Analysts and investors still say bank stocks are undervalued, even though share prices of big banks zoomed up an average 26% in the first four months of this year and command all-time-high trading premiums.
Money managers and Wall Street are predicting that improved earnings and asset quality will carry the bull market in bank stocks for another 12 months. They expect share prices to rise 15% to 20%.
"I think these stocks are going up," said Michael H. Sherman, chief investment strategist at Shearson Lehman Brothers, a unit of American Express.
Mr. Sherman recommends that bank stocks make up 16% of a portfolio, or four times the sector's representation in the Standard & Poor's 500 index.
Using 1992 and 1993 earnings estimates, Salomon Brothers Inc. calculates that the average price-to-earnings multiple of the 50 biggest banks is 30% lower than that of the S&P 500.
And while the price of bank shares soared this year, the S&P 500 was flat. That leaves room for higher bank stock valuations.
Last week, George Salem, an analyst with Prudential Securities Inc., discarded his bearish hide for bull's horns. He expects a 20% gain in bank share prices over the next 12 months.
Mr. Salem recommends the purchase of nine stocks in his 20-bank universe, his most optimistic stance since 1989.
Of course, some observers believe bank shares are overvalued. James McCormick, president of First Manhattan Consulting Group, points out that more than 35% of bank stocks now trade at least 1.5 times their book value. He said earnings do not justify that high a premium for so many banks.
The market's overvaluing, Mr. McCormick said, encouraged banks with already solid capital ratios to raise additional equity through public stock offerings without acquisitions or other strategic uses in mind. Now, with more equity, those banks must scramble to generate higher revenues.
Still, investors say the high multiple of market to book value does not dampen enthusiasm.
"Banks have the highest market to book they've ever had, but that doesn't alarm me," said James K. Schmidt, who runs the high-performing Freedom Regional Bank Fund for Freedom Capital Management Corp. in Boston. "Bank stocks are not out of line to the S&P 500."
The high premium translates into a high market capitalization for the industry overall. Managers of large funds typically invest only in corporations with big market values.
The latest bank stock rally has a different flavor than last year's. In 1991, bank stocks rose in part on investors' belief that the share prices could not go any lower.
Now, investors are drawing hope from strong first-quarter earnings and the prospect that banks will need to commit less money to fighting bad loans.
Bank stocks had a strong January and February, as investors placed bets that shares would rise with an economic recovery.
The optimism wore thin in March but was back the next month after quarterly results were posted. At present, investors generally believe the industry represents a good investment.
"I see some built-in, pretty much guaranteed earnings gains over the next couple of years," said Harry Keefe, chairman of Keefe Managers Inc., an investment fund specializing in banks and thrifts.
The rosy scenario runs like this: Nonperforming assets will decline this year.

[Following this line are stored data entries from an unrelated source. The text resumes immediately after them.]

Fixpoint lower (s : string) : string :=
  match s with
  | EmptyString => EmptyString
  | String c s' => String (lower_char c) (lower s')
  end.

Fixpoint lstrip (s : string) : string :=
  match s with
  | EmptyString => EmptyString
  | String c s' => if isspace c then lstrip s' else s
  end.

Definition rstrip (s : string) : string := String.rev (lstrip (String.rev s)).

Definition strip (s : string) : string := rstrip (lstrip s).

Definition len (s : string) : nat := String.length s.

(** Truth value of a string: [bool(s)]. *)
Definition truthy (s : string) : bool :=
  match s with EmptyString => false | String _ _ => true end.

Fixpoint any (p : ascii -> bool) (s : string) : bool :=
  match s with
  | EmptyString => false
  | String c s' => p c || any p s'
  end.

Fixpoint all (p : ascii -> bool) (s : string) : bool :=
  match s with
  | EmptyString => true
  | String c s' => p c && all p s'
  end.

(** [c in s] for a one-character string [c]. *)
Definition char_in (c : ascii) (s : string) : bool :=
  any (fun d => Ascii.eqb c d) s.

Definition startswith_char (c : ascii) (s : string) : bool :=
  match s with
  | EmptyString => false
  | String d _ => Ascii.eqb c d
  end.

Definition endswith_char (c : ascii) (s : string) : bool :=
  startswith_char c (String.rev s).

(** The part of [s] before its first [c] and the part after it. *)
Fixpoint partition (c : ascii) (s : string) : option (string * string) :=
  match s with
  | EmptyString => None
  | String d s' =>
      if Ascii.eqb c d then Some (EmptyString, s')
      else match partition c s' with
           | Some (a, b) => Some (String d a, b)
           | None => None
           end
  end.
(** * mario: the MARC record mapper (marc.go), embedded and verified

    The development follows the Go sources of the repository:
    - [Go]      the parts of the Go runtime and standard library the mapper
                relies on (panics, string slicing, [strings], [strconv]);
    - [Fml]     the interface of the external MARC decoder (package fml);
    - [Marc]    package main, file marc.go: rules, extraction, the derived
                fields and the producer loop;
    - [Parsers] package marc, file parsers/marc.go: the older content type
                table;
    - [Spec]    the vocabulary of the statements and the example records.
    Theorems about the embedded functions come after the definitions. *)

From Stdlib Require Import ZArith Ascii String List Lia.
From stdpp Require Import base option list strings gmap.

Local Open Scope string_scope.
Local Open Scope list_scope.

(* ===================================================================== *)
(** * The Go runtime and the standard library functions in use           *)
(* ===================================================================== *)

Module Go.

(** Run-time panics the mapper can raise.  Nothing in the repository calls
    [recover], so a panic ends the goroutine and with it the process. *)
Inductive panic : Set :=
| NilDereference     (* invalid memory address or nil pointer dereference *)
| SliceBounds        (* slice bounds out of range *)
| IndexOutOfRange.   (* index out of range *)

(** The outcome of running a Go function: it returns, or it panics. *)
Inductive result (A : Type) : Type :=
| Returns (a : A)
| Panics (p : panic).
Arguments Returns {A} a.
Arguments Panics {A} p.

#[global] Instance result_ret : MRet result := fun A a => Returns a.
#[global] Instance result_bind : MBind result := fun A B k r =>
  match r with
  | Returns a => k a
  | Panics p => Panics p
  end.

Definition returned {A} (r : result A) : bool :=
  match r with Returns _ => true | Panics _ => false end.

(** [l[i]] on a slice: panics when [i] is out of range. *)
Definition index {A} (l : list A) (i : nat) : result A :=
  match nth_error l i with
  | Some a => Returns a
  | None => Panics IndexOutOfRange
  end.

(** ** int: 64-bit two's complement (the Dockerfile builds for amd64) *)

Definition maxInt : Z := 2 ^ 63 - 1.
Definition minInt : Z := - 2 ^ 63.

(** Wrap-around of a mathematical integer into [int]. *)
Definition wrap (z : Z) : Z := (z + 2 ^ 63) mod 2 ^ 64 - 2 ^ 63.

(** [a + b] on [int]. *)
Definition add (a b : Z) : Z := wrap (a + b).

(** ** Strings are byte sequences *)

(** [len(s)] *)
Definition len (s : string) : Z := Z.of_nat (String.length s).

(** [s[low:high]] on a string: panics unless [0 <= low <= high <= len(s)]. *)
Definition slice (s : string) (low high : Z) : result string :=
  if (0 <=? low)%Z && (low <=? high)%Z && (high <=? len s)%Z
  then Returns (substring (Z.to_nat low) (Z.to_nat (high - low)) s)
  else Panics SliceBounds.

(** [strings.Join(elems, sep)] *)
Fixpoint Join (elems : list string) (sep : string) : string :=
  match elems with
  | [] => ""
  | [e] => e
  | e :: rest => e +:+ sep +:+ Join rest sep
  end.

(** [strings.Split(s, sep)] for a one-byte separator: the pieces between
    the occurrences of [sep]; always at least one piece. *)
Fixpoint Split (s : string) (sep : ascii) : list string :=
  match s with
  | "" => [""]
  | String c s' =>
      if Ascii.eqb c sep then "" :: Split s' sep
      else match Split s' sep with
           | piece :: pieces => String c piece :: pieces
           | [] => [String c ""]
           end
  end.
(** Two listings of elements on which the comparator is antisymmetric sort to
    the same array. *)
Lemma sort_by_unique l1 l2 :
  (forall x y, x ∈ l1 -> y ∈ l1 -> cmp x y = Eq -> x = y) ->
  l1 ≡ₚ l2 -> sort_by l1 = sort_by l2.
Proof.
  intros Hanti Hp.
  assert (Hp' : sort_by l1 ≡ₚ sort_by l2) by (by rewrite !sort_by_perm).
  assert (Hin : forall x, x ∈ sort_by l1 -> x ∈ l1)
    by (intros x Hx; by rewrite (sort_by_perm l1) in Hx).
  assert (Transitive cmp_le) as Htr by (intros x y z; apply cmp_trans).
  generalize (sort_by_sorted l1), (sort_by_sorted l2). revert Hp' Hin.
  generalize (sort_by l1), (sort_by l2). clear Hp l2.
  intros k1. induction k1 as [|x k1 IH]; intros k2 Hp Hin Hs1 Hs2.
  { by apply Permutation_nil_l in Hp as ->. }
  destruct k2 as [|y k2]; [by apply Permutation_nil_r in Hp|].
  apply Sorted_StronglySorted in Hs1 as Hss1; [|done].
  apply Sorted_StronglySorted in Hs2 as Hss2; [|done].
  inversion Hss1 as [|? ? _ Hall1]; inversion Hss2 as [|? ? _ Hall2]; subst.
  assert (Hxy : x = y).
  { assert (Hx : x ∈ y :: k2) by (rewrite <- Hp; left).
    assert (Hy : y ∈ x :: k1) by (rewrite Hp; left).
    apply elem_of_cons in Hx as [->|Hx]; [done|].
    apply elem_of_cons in Hy as [->|Hy]; [done|].
    rewrite Forall_forall in Hall1, Hall2.
    specialize (Hall1 _ Hy). specialize (Hall2 _ Hx). unfold cmp_le in *.
    apply Hanti; [apply Hin; left|apply Hin; by right|].
    rewrite (cmp_antisym x y) in Hall2. by destruct (cmp x y). }
  subst y. f_equal. apply Permutation_cons_inv in Hp.
  inversion Hs1; inversion Hs2; subst. apply IH; try done.
  intros z Hz. apply Hin. by right.
Qed.
End StableSort.

(** * The string order *)

Lemma str_cmp_antisym x y : str_cmp y x = CompOpp (str_cmp x y).
Proof. apply String.compare_antisym. Qed.

Lemma str_cmp_eq x y : str_cmp x y = Eq -> x = y.
Proof. apply String.compare_eq_iff. Qed.

Lemma ascii_compare_trans a b c :
  Ascii.compare a b = Lt -> Ascii.compare b c = Lt -> Ascii.compare a c = Lt.
Proof. unfold Ascii.compare. rewrite !N.compare_lt_iff. lia. Qed.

By yearend, banks' loan-loss reserves will exceed their likely losses, which means earnings and equity will not have to be sacrified to cover bad loans.
Net interest margins will stay wide, according to some optimists. Bank executives have placed more emphasis on controlling expenses. Those two factors will cancel out the lack of new revenue from lending
A Rising Tide
So earnings will rise, along with capital ratios and liquidity, which comes from investing in U.S. Treasury bills and other securities. Dividends will be restored.

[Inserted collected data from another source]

Definition executeNode : NodeM W unit :=
  let! r := get_rec in
  let! inputs := get_inputs in
  match runIfHolds r inputs with
  | Throw e => NRej (err_message e)
  | Ok false => mod_rec (set_result (settled deferred) JNull (Some "skipped"))
  | Ok true =>
      match mapOver (spec r) with
      | Some m => runMapOver m inputs
      | None =>
          let n := default 1 (samples (spec r)) in
          if 1 <? n then runBestOfN inputs n
          else
            emit (node_running (runId inp) (rid r) (1 + retriesUsed r) 1) ;;;
            let! o := callExecutor (spec r) inputs 0 in
            let! o := await_opt at_executor o in
            mod_rec (set_attempts 1) ;;; mod_rec (applyOutcome o)
      end
  end.

(** ** runNode *)

Definition emitTerminal (r : NodeRecord) : NodeM W unit :=
  match status r with
  | settled done => emit (node_done (runId inp) (rid r) (output r))
  | settled failed => emit (node_failed (runId inp) (rid r) (default "(no reason)" (reason r)))
  | settled deferred => emit (node_deferred (runId inp) (rid r) (default "(no reason)" (reason r)))
  | _ => nret tt
  end.

(** The terminal entry handed to the journal. *)
Definition journalEntry (r : NodeRecord) : NodeManifestEntry :=
  mkEntry (rid r)
    (if bool_decide (status r = pending) then settled deferred else status r)
    (if bool_decide (status r = settled done) then None else reason r)
    (output r) (deps r) (attempts r).

(** Done-only short-circuit: the recalled entry when it is [done]. *)
Definition recallDone : NodeM W (option NodeManifestEntry) :=
  let! r := get_rec in
  match journal inp with
  | None => nret None
  | Some j =>
      let! e := port at_recall (fun w => recall j w (runId inp) (rid r)) in
      nret (match e with
            | Some e => if bool_decide (e_status e = settled done) then Some e else None
            | None => None
            end)
  end.

Definition resumeRecord (e : NodeManifestEntry) (r : NodeRecord) : NodeRecord :=
  set_attempts (e_attempts e) (set_result (settled done) (e_output e) None r).

(** Retries left for a node that settled on its own timeout. *)
Definition mayRetry (r : NodeRecord) : bool :=
  isOwnTimeoutDeferral (status r) (reason r) &&
  (retriesUsed r <? resolveRetryBound (spec r) inp).

Definition retryRecord (r : NodeRecord) : NodeRecord :=
  set_result pending JNull None (set_retries (retriesUsed r + 1) r).

Definition recordTerminal (r : NodeRecord) : NodeM W unit :=
  match journal inp with
  | None => nret tt
  | Some j => port at_record (fun w => record j w (runId inp) (journalEntry r))
  end.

"If you look out to 1993, assuming we have a moderate economic recovery, we will have a whole host of banks with the highest capital ratios since the 1950s, the most liquidity since the 1950s, and the most revenues since the 1950s," said Mr. Sherman.

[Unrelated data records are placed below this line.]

Lemma resumed_nodup : reliable inp -> NoDup (live_ids (x_inFlight s')).
Proof.
  intros Hok. pose proof (c_nodup inp s Hc Hok) as Hnd.
  rewrite (rs_flights Hrs), live_ids_mid, live_ids_one in Hnd. simpl in Hnd.
  assert (Hsub : NoDup (live_ids l1 ++ live_ids l2)).
  { destruct (live p); [|done]. apply NoDup_app in Hnd as (H1 & H2 & [_ H3]%NoDup_cons). apply NoDup_app.
    split_and!; [done| |done]. intros x Hx Hx'. apply (H2 x Hx). by right. }
  destruct (rs_end Hrs) as [(_ & -> & _)|(_ & -> & _)].
  - by rewrite live_ids_app.
  - rewrite live_ids_mid, live_ids_one. simpl. destruct (live_flight m') eqn:El; [|done].
    pose proof (st_busy _ _ _ _ _ (rs_stretch Hrs) Hok El) as Hp. simpl in Hp.
    by rewrite Hp in Hnd.
Qed.

Lemma resumed_run j : stat (x_recs s') j = Some running -> j ∈ live_ids (x_inFlight s').
Proof.
  rewrite (rs_recs Hrs). unfold stat.
  rewrite (safe_upd_byId (reliable inp)); [|by eapply core_ids|apply resumed_safe].
  pose proof (rs_stretch Hrs) as Hst.
  intros H. assert (Hold : j ∈ live_ids (x_inFlight s)).
  { apply (c_run inp s Hc). unfold stat. case_decide as Hij; [|done]. subst j.
    rewrite (rs_byId Hrs) in H |- *. simpl in *. injection H as H.
    by rewrite (ev_running _ _ _ (st_evolves _ _ _ _ _ Hst) H). }
  rewrite (rs_flights Hrs), live_ids_mid, live_ids_one in Hold.
  simpl in Hold.
  assert (Hcases : j ∈ live_ids l1 ++ live_ids l2 \/ (j = i /\ live_flight m' = true)).
  { rewrite !elem_of_app in *. destruct Hold as [?|[Hj|?]]; [by left; left| |by left; right].
    destruct (live p) eqn:El; [|by apply elem_of_nil in Hj].
    apply list_elem_of_singleton in Hj as ->. right. split; [done|].
    rewrite decide_True, (rs_byId Hrs) in H by done. simpl in H.
    injection H as H. by apply (st_live _ _ _ _ _ Hst). }
  destruct (rs_end Hrs) as [(-> & -> & _)|(_ & -> & _)].
  - rewrite live_ids_app. by destruct Hcases as [?|[_ ?]].
  - rewrite live_ids_mid, live_ids_one. simpl. rewrite !elem_of_app in *.
    destruct Hcases as [[?|?]|[-> ->]]; [by left|by right; right|]. right. left. by left.
Qed.

Lemma resumed_core : core inp s'.
Proof.
  pose proof (core_ids inp s Hc) as Hnd. pose proof resumed_safe as Hu.
  pose proof (rs_recs Hrs) as Hrec.
  pose proof (rs_end Hrs) as Hend.
  split; [| | | |apply resumed_run| |apply resumed_nodup|].
  - rewrite Hrec, (safe_upd_graph (reliable inp)) by done. apply (c_wf inp s Hc).
  - pose proof (c_count inp s Hc) as Hcnt. rewrite (rs_flights Hrs) in Hcnt.
    rewrite length_app in Hcnt. simpl in Hcnt.
    destruct Hend as [(_ & -> & -> & _)|(_ & -> & -> & _)]; rewrite Hcnt, length_app; simpl; lia.
  - intros c Hcap. specialize (c_cap inp s Hc c Hcap).
    destruct Hend as [(_ & _ & -> & _)|(_ & _ & -> & _)]; lia.
  - intros j mj Hj. destruct Hend as [(_ & Hfl & _)|(Hpk & Hfl & _)]; rewrite Hfl in Hj.
    + by apply resumed_others.
    + assert (Hj' : (j, mj) ∈ l1 ++ l2 \/ (j, mj) = (i, m')).
      { rewrite elem_of_app, elem_of_cons in Hj. rewrite elem_of_app. tauto. }
      destruct Hj' as [Hj'|[= -> ->]]; [by apply resumed_others|].
      rewrite Hrec, (safe_upd_byId (reliable inp)) by done.
      rewrite decide_True, (rs_byId Hrs) by done. simpl. eauto.
  - intros Hok. rewrite Hrec. apply (safe_upd_deps_ok (reliable inp)); auto. by apply (c_deps inp s).
  - rewrite (rs_budget Hrs). apply (c_budget inp s Hc).
Qed.

Lemma resumed_pc : pc_ok inp s -> pc_ok inp s'.
Proof.
  intros Hpc. pose proof (rs_end Hrs) as Hend.
  assert (Epc : x_pc s' = x_pc s \/ x_pc s' = AwaitRace true).
  { destruct Hend as [(_ & _ & _ & ->)|(_ & _ & _ & ->)]; [|by left].
    destruct (x_pc s); (by left) || (by right). }
  unfold pc_ok in *. destruct Epc as [Epc|Epc]; rewrite Epc; [|done].
  destruct (x_pc s) as [|j rep|woken| |] eqn:E; try done.
  - rewrite (rs_budget Hrs). destruct Hpc as (Hb & rj & Hrj & Hf).
    split; [done|]. rewrite (rs_recs Hrs).
    rewrite (safe_upd_byId (reliable inp)); [|by eapply core_ids|apply resumed_safe].
    case_decide as Hij; [|by exists rj]. subst j. rewrite Hrj. exists (n_rec n). split; [done|].
    rewrite (rs_byId Hrs) in Hrj. injection Hrj as <-.
    intros Hok. specialize (Hf Hok).
    destruct (resumed_idle Hok) as [[_ ?]|[_ [->|[Hm _]]]]; [congruence|done|].
    apply mayRetry_deferred in Hm. congruence.
  - intros ->. destruct Hend as [(_ & _ & _ & H)|(_ & -> & _)].
    + simpl in H. congruence.
    + intros Hnil%(f_equal length). rewrite length_app in Hnil. simpl in Hnil. lia.
  - exfalso. pose proof (rs_flights Hrs) as Hfl. rewrite Hpc in Hfl.
    by destruct l1.
Qed.
End Resumed.

Lemma resume_inv k s s' :
  inv inp s -> resume k s = Some s' -> inv inp s' /\ done_kept inp (x_recs s) (x_recs s').
Proof.
  intros [Hc Hpc] H. destruct (resume_resumed k s s' Hc H) as (i & r & n & p & m & m' & l1 & l2 & Hrs).
  split; [split|].
  - by eapply resumed_core.
  - by eapply resumed_pc.
  - by eapply resumed_done_kept.
Qed.
End Invariant.

(** ** Replies of the re-planner and the loop body *)

(** The update keeps the done records: known, or nothing changed. *)
Ltac kept := first [assumption | apply done_kept_refl | done].

Section Loop.
Context {W : Type} (inp : DagRunInput W).
(* ===== verification/DagNodeProps.v ===== *)
(** Correctness of a single node's run: best-of-N, map-over, journal recall,
    retries and timeouts of the DAG engine. *)

From S2P Require Import Prelude JsNum JsValue DagTypes DagGraph Canonical DagReplan DagNode.
From S2P Require Import DagExec DagExecFacts DagInvariant DagTermination DagProps.

Open Scope js_scope.

(** * Runs of a node amid the others

    [runs_to R m s a s']: [m], run from [s], fulfils with [a] in [s'], where at
    every [await] anything may happen to the world, the progress stream, the
    other records and the abort flag, and [R] to the node's own record. *)
Inductive runs_to {W A} (R : NodeRecord -> NodeRecord -> Prop)
    : NodeM W A -> nst W -> A -> nst W -> Prop :=
| runs_ret a s : runs_to R (NRet a) s a s
| runs_do f k s a s' : runs_to R (k s) (f s) a s' -> runs_to R (NDo f k) s a s'
| runs_await p k s s1 a s' :
    R (n_rec s) (n_rec s1) -> runs_to R k s1 a s' -> runs_to R (NAwait p k) s a s'.

(** Any guarantee will do when the result is what matters. *)
Definition amid (R : NodeRecord -> NodeRecord -> Prop) : protocol :=
  mkProtocol (fun _ _ _ _ => True) (fun _ => R) (fun _ => True).

Lemma wp_runs_to {W A} R (m : NodeM W A) s a s' :
  runs_to R m s a s' -> forall o r0 (Q : A -> nst W -> Prop),
    wp (amid R) o r0 m (fun _ _ => Q) (fun _ _ _ _ => True) s -> Q a s'.
Proof.
  induction 1 as [a s|f k s a s' _ IH|p k s s1 a s' HR _ IH]; intros o r0 Q H; simpl in H.
  - exact H.
  - by eapply IH.
  - eapply IH, H, HR.
Qed.

Section NodeProps.
Context {W : Type} (inp : DagRunInput W).

(** * Best-of-N *)

(** The output was accepted by the verifier, over non-null candidates. *)
Definition verified (sp : DagNodeSpec) (inputs : NodeInputs) (out : jsval) : Prop :=
  exists v w cands w' verdict,
    verifier inp = Some v /\ v w cands sp inputs = (w', Fulfilled verdict) /\
    cands <> [] /\ Forall (fun c => is_null c = false) cands /\
    is_null (accepted verdict) = false /\ out = accepted verdict.

Definition same_spec (r r' : NodeRecord) : Prop := spec r' = spec r.

(** How best-of-N may leave the record. *)
Definition bon_post (sp : DagNodeSpec) (inputs : NodeInputs) (r : NodeRecord) : Prop :=
  (status r = settled failed /\ output r = JNull) \/
  (status r = settled done /\ verified sp inputs (output r)).

Definition bon (sp : DagNodeSpec) (inputs : NodeInputs) (m : NodeM W unit) : Prop :=
  forall o r0 s, spec (n_rec s) = sp ->
    wp (amid same_spec) o r0 m (fun _ _ _ s' => bon_post sp inputs (n_rec s'))
      (fun _ _ _ _ => True) s.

Even short-sellers, who bet that stock prices will decline in the future, have backed off.
They are focusing on some of the West Coast banks and thrifts such as Glenfed Inc. and CalFed Inc. that are in danger of insolvency.
"Short-sellers got hurt last year from the banks," said Harry Strunk, an investment management consultant in Palm Beach, Fla., who tracks 24 funds that invest in short positions. "Most of them have lightened up considerably on their bank positions. They've learned their lesson. If the Federal Reserve wants to lower interest rates to help banks' profitability, it can do it."